In a modern automobile, the in-vehicle communication network interconnects multiple subsystems, including those that perform safety-critical functions such as engine control, anti-lock braking, and airbag deployment, among many others. Therefore, the loss of data integrity in the network can have serious consequences for the safety of the vehicle. To that extent, CAN protocol, the most common in-vehicle communication standard, employs error-handling mechanisms such as bit-monitoring and cyclic-redundancy check to detect intentional or unintentional data manipulation. In this work, we exploit the transmission line nature of the CAN physical layer (a twisted pair cable) to induce voltage transients that result in bit manipulations. Specifically, we demonstrate bidirectional bit flip attacks, recessive to dominant (R→D) and dominant to recessive (D→R) with the aid of multiple compromised nodes (electronic control units) in the network. In addition, both the attacks, the simpler R→D, and the complex D→R are designed to be undetectable to the aforementioned error-handling mechanisms.
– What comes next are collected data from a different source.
(** Case analysis on the event and on the await the run is suspended at,
    down to the piece of [handleSubmit] that runs. *)
Ltac resume_cases r e :=
  unfold resume;
  destruct e as [?p|?m|?m|?m|?urls|[?c|]|?sw|?an ?src| |?plan|?sum ?b|?e];
  destruct (pc r) as [|?urls'|?c'|?c' ?plan'|[?sw'|] [[?an' ?src']|]
                     |?sw' ?an' ?src'|?sw' ?an' ?src'|?sw' ?an' ?src' ?plan'
                     |?last ?b'] eqn:?Hpc;
  cbn [phase_of fanout_issued plan_issued fst snd];
  try (destruct (fanout_issued last); cbn [fst snd]);
  try (destruct (plan_issued last); cbn [fst snd]).

Ltac open_ifs :=
  unfold after_crawl, catch_handler, after_summary, after_hit_summary,
    record_history, on_audit_progress;
  repeat match goal with
         | |- context [if ?c then _ else _] => destruct c
         end.

Lemma isCancelling_resume r e s :
  isCancelling (fst (resume env r e s)) = isCancelling s.
Proof. resume_cases r e; try reflexivity; open_ifs; reflexivity. Qed.

Lemma isCancelling_step a e :
  isCancelling (store a) = false ->
  isCancelling (store (step env a e)) = false.
Proof.
  intros H. destruct e as [d| | | |c b| |i ev]; cbn [step].
  - unfold handleSubmit.
    destruct (negb _); [exact H|].
    destruct (aiConfig _); [|exact H].
    destruct (parseURL env _); exact H.
  - reflexivity.
  - exact H.
  - exact H.
  - destruct b; exact H.
  - exact H.
  - destruct (nth_error (runs a) i) as [r|]; [|exact H].
    pose proof (isCancelling_resume r ev (store a)) as H'.
    destruct (resume env r ev (store a)). cbn [fst store] in *. congruence.
Qed.

Lemma reachable_not_cancelling a :
  reachable env a -> isCancelling (store a) = false.
Proof.
  intros (h & c & evs & ->).
  assert (H0 : isCancelling (store (mount env h c)) = false).
  { unfold mount, mountEffect; cbn [store].
    destruct c as [|cfg|]; destruct h as [|[|h0 hs]|]; reflexivity. }
  revert H0. generalize (mount env h c). induction evs as [|e evs IH];
    intros a H; [exact H|].
  rewrite exec_cons. apply IH, isCancelling_step, H.
Qed.

End Cancelling.

(** ** C5: a crawl that finds nothing *)

Section EmptyCrawl.

Variable env : Env.

Lemma view_handleSubmit d s r :
  snd (handleSubmit env d s) = Some r ->
  view (fst (handleSubmit env d s)) = crawling_view.
Proof.
  unfold handleSubmit.
  destruct (negb _); [discriminate|].
  destruct (aiConfig s); [|discriminate].
  destruct (parseURL env _); [|discriminate].
  intros _. destruct s. unfold view. eval_store.
  rewrite !view_of_updated. reflexivity.
Qed.

Lemma view_on_crawl_progress p s : view (on_crawl_progress p s) = view s.
Proof.
  destruct s as [? ? ? ? ? ? stages ? ? ? ? ? ? ? ? ? ?].
  unfold view. eval_store. rewrite view_of_updated.
  cbn [upd_crawl_progress u_status]. generalize (view_of stages).
  intros l. rewrite <- (map_id l) at 2. apply map_ext. intros [i st].
  unfold upd_view. cbn. destruct (String.eqb i "crawl"); reflexivity.
Qed.

Lemma resume_crawl_progress r p s :
  resume env r (CrawlProgressCb p) s = (on_crawl_progress p s, r).
Proof. unfold resume. destruct (pc r); reflexivity. Qed.

(** While the crawler reports progress the crawl stage is running and no
    other stage has left [pending]. *)
Lemma crawling_progress ps : forall r s,
  view s = crawling_view ->
  view (fst (run_exec env r s (map CrawlProgressCb ps))) = crawling_view /\
  snd (run_exec env r s (map CrawlProgressCb ps)) = r.
Proof.
  induction ps as [|p ps IH]; intros r s H; [split; [exact H|reflexivity]|].
  cbn [map run_exec]. rewrite resume_crawl_progress.
  apply IH. rewrite view_on_crawl_progress. exact H.
Qed.

Lemma after_empty_crawl r s :
  c_isCancelling r = false -> pc r = AwaitCrawl ->
  view s = crawling_view ->
  let s' := fst (after_crawl env r [] s) in
  let r' := snd (after_crawl env r [] s) in
  view s' = crawled_view /\ appState s' = AppError /\
  error_ s' = Some EMPTY_CRAWL_MESSAGE /\ pc r' = Returned PhCrawl false.
Proof.
  intros Hc Hpc Hv. unfold after_crawl. cbn [List.length Nat.eqb fst snd].
  unfold catch_handler, failed. rewrite Hc, Hpc. cbv zeta.
  repeat split.
  destruct s as [? ? ? ? ? ? stages ? ? ? ? ? ? ? ? ? ?].
  unfold view in *. cbn [pipelineStages] in Hv. eval_store.
  rewrite view_of_failed, view_of_updated, Hv. reflexivity.
Qed.

(** After the run has returned from the crawl phase, no event of it touches
    the statuses, the application state or the error message. *)
Lemma returned_from_crawl_stays r e s b :
  pc r = Returned PhCrawl b ->
  let s' := fst (resume env r e s) in
  let r' := snd (resume env r e s) in
  view s' = view s /\ appState s' = appState s /\ error_ s' = error_ s /\
  r' = r.
Proof.
  intros Hpc. unfold resume. rewrite Hpc.
  destruct e as [p|m|m|m|urls|[c|]|sw|an src| |plan|sum b'|e];
    cbn [phase_of fanout_issued plan_issued fst snd];
    repeat split; apply view_on_crawl_progress.
Qed.

End EmptyCrawl.

(** C5: when the crawl of a run resolves with no URL, whatever progress
    the crawler reported before and whatever events of the run come later,
    the application is in the error state with the message of the
    empty-result condition, the crawl stage is complete and the six later
    stages are pending, as they have been since the submission; the run
    has returned through its [catch]. *)
Theorem C5_empty_crawl_ends_in_error (env : Env) (a : App)
    (d : WizardSubmitData) (r : Run) (ps : list CrawlProgress)
    (late : list RunEvent) :
  reachable env a ->
  starts_run env a d r ->
  view (store (single_run env a d (map CrawlProgressCb ps))) = crawling_view
  /\
  let a' := single_run env a d
              (map CrawlProgressCb ps ++ CrawlResolved [] :: late) in
  appState (store a') = AppError /\
  error_ (store a') = Some EMPTY_CRAWL_MESSAGE /\
  view (store a') = crawled_view /\
  option_map pc (new_run a a') = Some (Returned PhCrawl false).
Proof.
  intros Hreach Hstart.
  pose proof (reachable_not_cancelling env a Hreach) as Hnc.
  destruct (handleSubmit_run env d (store a) r Hstart)
    as (Hpc & _ & _ & Hcap).
  rewrite Hnc in Hcap.
  pose proof (view_handleSubmit env d (store a) r Hstart) as Hv.
  rewrite !(single_run_started env a d r) by exact Hstart.
  cbn [store]. rewrite new_run_last. cbn [option_map].
  rewrite run_exec_app.
  destruct (crawling_progress env ps r _ Hv) as [Hv1 Hr1].
  rewrite Hr1. split; [exact Hv1|].
  set (s1 := fst (run_exec env r _ (map CrawlProgressCb ps))) in *.
  cbn [run_exec]. unfold resume at 1 2 3 4. rewrite Hpc.
  destruct (after_empty_crawl env r s1 Hcap Hpc Hv1)
    as (Hv2 & Happ & Herr & Hpc2).
  destruct (after_crawl env r [] s1) as [s2 r2]. cbn [fst snd] in *.
  pose proof (run_exec_inv env
    (fun r s => pc r = Returned PhCrawl false /\ view s = crawled_view /\
                appState s = AppError /\
                error_ s = Some EMPTY_CRAWL_MESSAGE)
    (fun _ => True)) as Hinv.
  destruct (Hinv) with (evs := late) (r := r2) (s := s2)
    as (K1 & K2 & K3 & K4).
  - intros r0 s0 e _ (J1 & J2 & J3 & J4).
    destruct (returned_from_crawl_stays env r0 e s0 false J1)
      as (L1 & L2 & L3 & L4).
    rewrite L1, L2, L3, L4. auto.
  - apply Forall_True.
  - auto.
  - rewrite K1. auto.
Qed.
The attacks become effective for distances ≥ 4m for D→R and ≥ 1m for R→D between the transmitter and receiver nodes. By demonstrating these bit flips, we challenge two fundamental physical layer assumptions of CAN: the impossibility of turning a dominant bit to recessive without an external current source, and having nonidentical signals on two nodes at the same time. The theory behind the attacks is presented, backed by circuit simulations, in-lab validations, and real-world demonstrations in a vehicle. These bit-level attacks, designed at the physical layer, circumvent software-based CAN defenses and lay the groundwork for a broader spectrum of potential attacks, including the manipulation of a data frame that we demonstrate.